If things don’t start to improve in Melbourne and the property machine isn’t able to kick back into gear, the knock-on effect to the Victorian – and Australian – economy will be enormous. As Australia’s second-largest economy after New South Wales, worth $455 billion (that’s more than the GDP of Bangladesh, a country with more than 24 times Victoria’s population), such a significant economic contraction will inevitably affect other states. New South Wales, Australia’s most populous state, whose economy is most integrated with Victoria’s, is likely to be the most dragged down by Victoria’s slump.
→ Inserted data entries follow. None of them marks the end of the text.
(* ===== verification/PassthroughRuns.v ===== *)
(** * Runs of the bridge and the passthrough proxy

    A cluster in memory, a connection to NATS with a limit on the size of messages, and a
    query broker that answers every script with what it has left. *)

From S2P Require Import Prelude GoLib Uuid Messages MessageBus K8sMessages K8sConvert QueryMessages ScriptSource BridgeMessages VizierInfo Bridge VizHealth BridgeProto BridgeRuns PTProxy ProxySteps Passthrough.
Import MemProto cvmsgspb vzconnpb cloudpb.

(** A connection that takes messages of up to [limit] bytes. *)
Module LimitedNats.
Definition limited (limit : nat) : NatsConn :=
  {| nconn := list (string * string);
     nc_Publish t m l := if (String.length m <=? limit)%nat then (None, l ++ [(t, m)]) else (Some ErrMaxPayload, l) |}.
Definition l_log limit (c : @nconn (limited limit)) : list (string * string) := c.
Definition l_up limit (c : @nconn (limited limit)) : Prop := True.

Lemma limited_spec limit : PayloadSpec (limited limit) (l_log limit) (l_up limit) limit.
Proof.
  split; intros c t m _ H; cbn.
  - rewrite (proj2 (Nat.leb_le _ _) H). by eexists.
  - rewrite (proj2 (Nat.leb_gt _ _) H). by eexists.
Qed.
End LimitedNats.

Module PassthroughRuns.
Import MemUuid MemK8s BridgeRuns LimitedNats.

(** The responses a query broker has left. *)
Record broker := mkBroker { left_over : list vizierpb.ExecuteScriptResponse }.
#[export] Instance broker_client : VizierServiceClient broker := {|
  vzc_ExecuteScript _ _ := mret 0%nat;
  exec_Recv _ c :=
    if canceled c then fail (GrpcStatus codes.Canceled "context canceled")
    else
      s ← get_state;
      match left_over s with
      | [] => fail ErrEOF
      | r :: rest => _ ← put_state (mkBroker rest); mret r
      end;
  vzc_HealthCheck _ _ := fail (GrpcStatus codes.Unavailable "no connection");
  hc_Recv _ _ := fail ErrEOF;
  vzc_GenerateOTelScript _ _ := fail (GrpcStatus codes.Unavailable "no connection")
|}.

Definition resp_1 : vizierpb.ExecuteScriptResponse := vizierpb.mkResponse "q" None None None.
Definition pb_1 : C2VAPIStreamRequest := mkC2VAPIStreamRequest "r" "token" (Some (ExecReq None)).
Definition msg_1 : C2VBridgeMessage := mkC2VBridgeMessage "VizierPassthroughRequest" (Some ("C2VAPIStreamRequest", enc pb_1)).
Definition c2v_1 : C2VMessage := mkC2VMessage (uuid_String (vizierID b_1)) (cm_Msg msg_1).
Definition status_1 : V2CMessage := mkV2CMessage "" "" 0 (Some ("V2CAPIStreamResponse", enc (too_large "r"))).
(** Large enough for the request and for the status. *)
Definition limit_1 : nat := Nat.max (String.length (enc c2v_1)) (String.length (enc status_1)).

#[export] Instance nats_1 : NatsConn := limited limit_1.
#[export] Instance nats_1_spec : PayloadSpec nats_1 (l_log limit_1) (l_up limit_1) limit_1 := limited_spec limit_1.

Definition s_5 : bstate (U := mem_uuid_lib) (N := nats_1) (I := deployed mem_cluster) (C := good_stream) :=
  mkBState (set_grpcInCh [Some msg_1] b_1) [] d_1 (mkGood []).
Definition p_1 : pstate (N := nats_1) (V := broker) := NewPassThroughProxy [] (mkBroker [resp_1]).

Lemma msg_1_read : UnmarshalAny (T := C2VAPIStreamRequest) (cm_Msg msg_1) = inr pb_1.
Proof. cbn [cm_Msg msg_1]. unfold UnmarshalAny, request_any, any_under. rewrite bool_decide_eq_true_2 by done. apply Unmarshal_enc. Qed.

Lemma status_1_fits : fits (max := limit_1) (too_large "r").
Proof.
  exists (enc status_1). split; [|apply Nat.le_max_r]. unfold message_bytes, MarshalAny, response_any, any_under. rewrite Marshal_enc.
  apply Marshal_enc.
Qed.

Lemma broker_gives : stream_gives (ExecuteScriptStream "r" 0) (req_ctx (started pb_1 7)) (mkBroker [resp_1])
  [mkV2CAPIStreamResponse "r" (Some (ExecResp resp_1))] ErrEOF (mkBroker []).
Proof. eapply gives_msg; [reflexivity|]. apply gives_end. reflexivity. Qed.

Definition data_1 : string := enc c2v_1.
Lemma data_1_decodes : decodes data_1 pb_1.
Proof. exists c2v_1. split; [apply Unmarshal_enc|exact msg_1_read]. Qed.

(** A request is received, handled and started. *)
Lemma one_run_per_request_witness :
  ∃ x, rtc (pstep (log := l_log limit_1)) (proxy_start [] (mkBroker [resp_1])) x ∧ is_Some (requests (ps x) !! "r") ∧
    (is_Some (requests (ps x) !! "r") ↔ ∃ a, is_Some (runs x !! a) ∧ id_at (ps x) a = Some "r").
Proof.
  set (x0 := proxy_start (N := nats_1) [] (mkBroker [resp_1])).
  set (x1 := mkPSys (ps x0) [data_1] [] ∅ true []).
  set (x2 := mkPSys (ps x0) [] [data_1] ∅ true []).
  set (p1 := mkPState (N := nats_1) (<["r" := 0%nat]> ∅) [mkRequestState "r" 7 (mkContext ("bearer " +:+ "token") false)] [] (mkBroker [resp_1])).
  set (x3 := mkPSys p1 [] [] (<[0%nat := (pb_1, Starting)]> ∅) true []).
  assert (Hr : rtc (pstep (log := l_log limit_1)) x0 x3).
  { eapply rtc_l; [apply (p_deliver x0 data_1); [reflexivity|apply Nat.ltb_lt; reflexivity]|].
    eapply rtc_l; [apply (p_take x1 data_1 []); reflexivity|].
    apply rtc_once. apply (p_handle x2 7 [] data_1 [] (Some (0%nat, pb_1)) p1); [reflexivity|].
    apply (HandleMessage_request 7 data_1 pb_1 (ps x0)); [exact data_1_decodes|discriminate|reflexivity]. }
  exists x3. split; [exact Hr|]. split; [by eexists|].
  apply (one_run_per_request (max := limit_1) (up := l_up limit_1) [] (mkBroker [resp_1]) x3); [exact Logic.I|exact Hr].
Defined.
End PassthroughRuns.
Meanwhile, Sydney’s seen almost the opposite phenomenon than in Melbourne: the Sydney property market is stronger (and crazier) than ever. That’s largely a result of Sydney’s reduced restrictions… But also because Sydney is just a bloody insane place that defies all logic.

Melbourne’s tough stage four restrictions are still in order, while regional Victoria has now moved to stage three. With the ever-evolving nature of this pandemic, it’s hard to say whether things will ease up for Melburnians and the rest of the state any time soon – fingers crossed things start to head in a more positive direction.